Испорченный сирота, у которого достаточно проблем с доверием, чтобы держать психотерапевта на быстром наборе, в то время как она красива, сострадательна и слишком идеальна для такого, как я. Я сломаю ее прежде, чем у нее появится шанс сделать то же самое со мной, и от одной мысли об этом мне становится плохо.
Несмотря на причины, по которым я держу ее на расстоянии, меня все равно мучает чувство вины, которое настолько сильно, что кажется, будто я задыхаюсь от него. Оно схватило меня за горло, не давая дышать.
С сердцем, полным ужаса, я спускаюсь вниз и обнаруживаю своего сына на террасе перед домом, который смотрит на океан, прижав к очкам бинокль.
—
— Мм… — я не хочу нагружать ребенка своими проблемами, поэтому я фальшиво улыбаюсь и пытаюсь использовать любимый трюк Элли, чтобы отвлечь его.
— Я вижу…
Лицо Нико озаряется.
— Что?
Я оглядываю яхту.
— Что-то красное.
Нико опускает бинокль и осматривает палубу.
— Эм… полотенце? — он показывает на розово-белое полосатое полотенце, лежащее подо мной.
Моя грудь, которая и так была неловко напряжена после разговора с Элли, начинает болеть.
— Нет.
Он хмурится.
— Хм.
Я специально меняю позу, привлекая внимание Нико к омарам на моих плавках.
— Твои плавки!
— Ты понял, — моя маленькая улыбка не достигает моих глаз.
Он закатывает глаза.
— Только потому, что ты мне намекнул, — он постукивает себя по подбородку. — Я вижу… что-то белое!
— Облака?
— Нет.
— Стекловолокно на лодке?
Он качает головой, и я провожу следующие несколько минут, оглядываясь по сторонам в поисках чего-то белого, прежде чем вижу что-то бледно-желтое.
— Шезлонги?
— Да! Наконец-то!
Моя грудь снова вздрагивает. Я не знаю, как продолжить нашу игру, особенно учитывая, что Нико с трудом различает похожие цвета. Если бы Элли была здесь, она бы сказала что-нибудь, чтобы разрядить обстановку и поднять мне настроение.
Нико хмурится.
— Что случилось?
Я разрываю зрительный контакт и смотрю на океан.
— Я совершил ошибку.
— О, — он хмурится. — Какую?
— Я задел чьи-то чувства.
— Ты попросил прощения?
— Нет.
Он хмыкает себе под нос.
— Но ты должен сначала извиниться! Ты меня этому учил.
— Не знаю, сработают ли извинения на этот раз, — я сильно сомневаюсь, что Элли примет от меня извинения, которые не сопровождаются изменением моей личности.
Он прижимается ко мне. Я кладу подбородок ему на макушку, обхватываю его руками, и мы вместе смотрим на океан несколько минут, прежде чем он теряет терпение.
— Почему ты задел чувства другого человека?
Его вопрос застает меня врасплох, и я прошу его повторить.
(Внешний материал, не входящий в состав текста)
(* ===== verification/Sessions.v ===== *)
(** * Sessions and refresh tokens

    modules/auth/auth.shared.ts, auth.sessions.service.ts, lib/jwt.ts and
    modules/chat/chat.revocations.ts. The raw token a handler would draw is its argument. *)

From Stdlib Require Import ZArith Lia Bool.
From S2P Require Import Prelude Store Database JsString Platform Request AuditTrail Tenancy.

Open Scope string_scope.

Record TokenPair := mkTokenPair { accessToken : string; refreshToken : string }.

Definition expiresIn (amb : Ambient) (amount unitMilliseconds : Z) : Z :=
  (nowMs amb + amount * unitMilliseconds)%Z.

(** An audit input with the request's metadata spread into it. *)
Definition auditMetadata (metadata : RequestMetadata) (actor : option string) (action entityType : string)
    (entityId : option string) (extra : option Json) : AuditInput :=
  mkAuditInput actor action entityType entityId (Some (meta_requestId metadata))
    (Some (meta_ip metadata)) (meta_userAgent metadata) extra.

Section Sessions.
Context `{Platform}.

(** ** lib/jwt.ts *)

Record AccessClaims := mkClaims { claim_userId : string; claim_sessionId : string }.

Definition issuer : string := "backend-foundation".
Definition audience : string := "backend-foundation-api".

Definition signAccessToken (amb : Ambient) (claims : AccessClaims) : string :=
  let iat := (nowMs amb / 1000)%Z in
  jwtSign (JWT_ACCESS_SECRET env)
    (JObj [("sid", JStr (claim_sessionId claims)); ("sub", JStr (claim_userId claims));
           ("iss", JStr issuer); ("aud", JStr audience); ("iat", JNum iat);
           ("exp", JNum (iat + ACCESS_TOKEN_TTL_MINUTES env * 60)%Z)]).

(** The signature, algorithm, issuer, audience and expiry checks are [jwtVerify]'s. *)
Definition verifyAccessToken (amb : Ambient) (token : string) : res AccessClaims :=
  match jwtVerify (JWT_ACCESS_SECRET env) (nowMs amb) token with
  | None => Err (Failure "JWTInvalid")
  | Some payload =>
      match jget "sub" payload, jget "sid" payload with
      | Some (JStr sub), Some (JStr sid) =>
          if sub === EmptyString then Err (Failure "Access token is missing required claims")
          else Ok (mkClaims sub sid)
      | _, _ => Err (Failure "Access token is missing required claims")
      end
  end.

(** ** modules/chat/chat.revocations.ts *)

(** The publication that reached Redis; an outage drops it silently. *)
Definition publishChatRevocation (userId : string) : Proc World unit := fun w =>
  if CHAT_ENABLED env then (Ok tt, w <| revocations ::= fun l => (l ++ [userId])%list |>)
  else (Ok tt, w).

(** ** auth.sessions.service.ts *)

Definition createSession (amb : Ambient) (newRefreshToken userId : string) (metadata : RequestMetadata)
    : Proc World TokenPair :=
  let expiresAt := expiresIn amb (REFRESH_TOKEN_TTL_DAYS env) (24 * 60 * 60 * 1000) in
  session ← transact (
    activeOrganizationId ← resolveInitialOrganizationId amb userId;
    ipHash ← tx_lift (hashMetadata (meta_ip metadata));
    sessionId ← newId;
    created ← tx_create (mkSession sessionId userId activeOrganizationId (Some ipHash)
      (take_str 500 <$> meta_userAgent metadata) expiresAt None None (nowMs amb) (nowMs amb) None);
    tokenHash ← tx_lift (hashOpaqueToken newRefreshToken);
    tokenId ← newId;
    _ ← tx_create (mkRefreshToken tokenId userId (sess_id created) tokenHash None expiresAt None None None);
    _ ← tx_update (fun u => user_id u === userId) (fun u => u <| user_lastLoginAt := Some (nowMs amb) |>);
    writeAuditEvent amb (auditMetadata metadata (Some userId) "auth.session.created" "session"
      (Some (sess_id created)) None);;
    mret created);
  mret (mkTokenPair (signAccessToken amb (mkClaims userId (sess_id session))) newRefreshToken).

Inductive RotateResult :=
  | INVALID
  | REUSE (userId : string)
  | ROTATED (userId sessionId : string).

(** The conditions under which a known refresh token may not be exchanged. *)
Definition unusable (t : Z) (current : RefreshToken) (session : Session) (user : User) : bool :=
  is_set (rt_consumedAt current) || truthy (rt_replacedByTokenId current)
  || is_set (rt_revokedAt current) || (rt_expiresAt current <=? t)%Z
  || is_set (sess_revokedAt session) || (sess_expiresAt session <=? t)%Z
  || (user_status user !== User_ACTIVE) || is_set (user_deletedAt user).

(** Revocation of a session's unrevoked refresh tokens. *)
Definition revokeTokens (t : Z) (sessionId : string) : Tx World nat :=
  tx_updateMany (fun r => (rt_sessionId r === sessionId) && is_null (rt_revokedAt r))
    (fun r => r <| rt_revokedAt := Some t |>).

(** An unusable token was presented: the whole session ends. *)
Definition reuseDetected (amb : Ambient) (metadata : RequestMetadata) (current : RefreshToken)
    : Tx World RotateResult :=
  _ ← tx_updateMany
    (fun s => (sess_id s === rt_sessionId current) && is_null (sess_revokedAt s))
    (fun s => s <| sess_revokedAt := Some (nowMs amb) |>
                <| sess_revokeReason := Some "refresh_token_reuse" |>);
  _ ← revokeTokens (nowMs amb) (rt_sessionId current);
  writeAuditEvent amb (auditMetadata metadata (Some (rt_userId current))
    "auth.refresh.reuse_detected" "session" (Some (rt_sessionId current)) None);;
  mret (REUSE (rt_userId current)).

(** The exchange of a usable token for its successor. *)
Definition exchangeToken (amb : Ambient) (nextHash : string) (current : RefreshToken) (session : Session)
    : Tx World RotateResult :=
  nextId ← newId;
  next ← tx_create (mkRefreshToken nextId (rt_userId current) (rt_sessionId current) nextHash
    None (sess_expiresAt session) None None None);
  consumed ← tx_updateMany_unique
    (fun r => (rt_id r === rt_id current) && is_null (rt_consumedAt r)
              && is_null (rt_revokedAt r) && is_null (rt_replacedByTokenId r))
    (fun r => r <| rt_consumedAt := Some (nowMs amb) |> <| rt_replacedByTokenId := Some (rt_id next) |>);
  if negb (consumed =? 1)%nat then
    _ ← tx_update (fun s => sess_id s === rt_sessionId current)
      (fun s => s <| sess_revokedAt := Some (nowMs amb) |>
                  <| sess_revokeReason := Some "refresh_token_race" |>);
    _ ← revokeTokens (nowMs amb) (rt_sessionId current);
    mret (REUSE (rt_userId current))
  else
    _ ← tx_update (fun s => sess_id s === rt_sessionId current)
      (fun s => s <| sess_lastSeenAt := nowMs amb |>);
    mret (ROTATED (rt_userId current) (rt_sessionId current)).

Definition rotateTransaction (amb : Ambient) (tokenHashes : list string) (nextHash : string)
    (metadata : RequestMetadata) : Tx World RotateResult :=
  found ← tx_findFirst (fun r => existsb (String.eqb (rt_tokenHash r)) tokenHashes);
  match found with
  | None => mret INVALID
  | Some current =>
      if negb (existsb (constantTimeEqual (rt_tokenHash current)) tokenHashes) then mret INVALID
      else
        (* include: { session, user }: the relations are required *)
        session ← tx_findFirst_raw (fun s => sess_id s === rt_sessionId current);
        session ← tx_require session (Failure "Inconsistent query result");
        user ← tx_findFirst_raw (fun u => user_id u === rt_userId current);
        user ← tx_require user (Failure "Inconsistent query result");
        if unusable (nowMs amb) current session user then reuseDetected amb metadata current
        else exchangeToken amb nextHash current session
  end.

Definition rotateRefreshToken (amb : Ambient) (nextRawToken rawToken : string) (metadata : RequestMetadata)
    : Proc World (option TokenPair) :=
  tokenHashes ← transact (tx_lift (candidateOpaqueTokenHashes rawToken));
  nextHash ← transact (tx_lift (hashOpaqueToken nextRawToken));
  result ← transact (rotateTransaction amb tokenHashes nextHash metadata);
  match result with
  | ROTATED userId sessionId =>
      mret (Some (mkTokenPair (signAccessToken amb (mkClaims userId sessionId)) nextRawToken))
  | REUSE userId => publishChatRevocation userId;; mret None
  | INVALID => mret None
  end.

Definition revokeSession (amb : Ambient) (sessionId userId : string) (metadata : RequestMetadata)
    : Proc World unit :=
  transact (
    _ ← tx_updateMany
      (fun s => (sess_id s === sessionId) && (sess_userId s === userId) && is_null (sess_revokedAt s))
      (fun s => s <| sess_revokedAt := Some (nowMs amb) |> <| sess_revokeReason := Some "user_logout" |>);
    _ ← tx_updateMany
      (fun r => (rt_sessionId r === sessionId) && (rt_userId r === userId) && is_null (rt_revokedAt r))
      (fun r => r <| rt_revokedAt := Some (nowMs amb) |>);
    writeAuditEvent amb (auditMetadata metadata (Some userId) "auth.session.revoked" "session"
      (Some sessionId) None));;
  publishChatRevocation userId.

(** [tx.session.updateMany] and [tx.refreshToken.updateMany] over a user, possibly sparing one
    session: the statements several services end sessions with. *)
Definition endSessions (t : Z) (userId reason : string) (spare : option string) : Tx World unit :=
  _ ← tx_updateMany
    (fun s => (sess_userId s === userId) && is_null (sess_revokedAt s)
              && match spare with Some k => sess_id s !== k | None => true end)
    (fun s => s <| sess_revokedAt := Some t |> <| sess_revokeReason := Some reason |>);
  _ ← tx_updateMany
    (fun r => (rt_userId r === userId) && is_null (rt_revokedAt r)
              && match spare with Some k => rt_sessionId r !== k | None => true end)
    (fun r => r <| rt_revokedAt := Some t |>);
  mret tt.

Definition revokeAllSessions (amb : Ambient) (userId : string) (metadata : RequestMetadata)
    : Proc World unit :=
  transact (
    endSessions (nowMs amb) userId "user_logout_all" None;;
    writeAuditEvent amb (auditMetadata metadata (Some userId) "auth.sessions.revoked_all" "user"
      (Some userId) None));;
  publishChatRevocation userId.
End Sessions.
— Человек, которого ты обидел. Почему ты это сделал? — спрашивает он.
Мне требуется несколько секунд, чтобы обдумать достаточно хороший ответ для девятилетнего ребенка.
— Я испугался.
— Чего?
— Сблизиться с ним слишком сильно.
— Хм, — он еще глубже прижимается к моей груди.
— Что?
— Я тоже боюсь сближаться с людьми.
— Правда?
Он начинает выводить невидимые узоры на моей груди.
— Я не хочу, чтобы они однажды бросили меня, — он делает паузу, чтобы сделать дрожащий вдох. — Как мама.
Я прижимаю его тело к себе.
— Я тоже этого не хочу.
Поскольку моя собственная мама бросила нас с отцом, я понимаю страх Нико. Я так и не смог с ним справиться, в том числе потому, что отец никогда не помогал мне пережить это. Мне не разрешалось горевать по матери, не говоря уже о том, чтобы показать хоть какую-то грусть по поводу ее ухода.
—
В отличие от моего отца, я хочу дать Нико безопасное пространство, чтобы он мог высказать свои чувства, независимо от того, как я лично отношусь к его матери. В конце концов, мы оба виноваты в том, что наш брак не удался.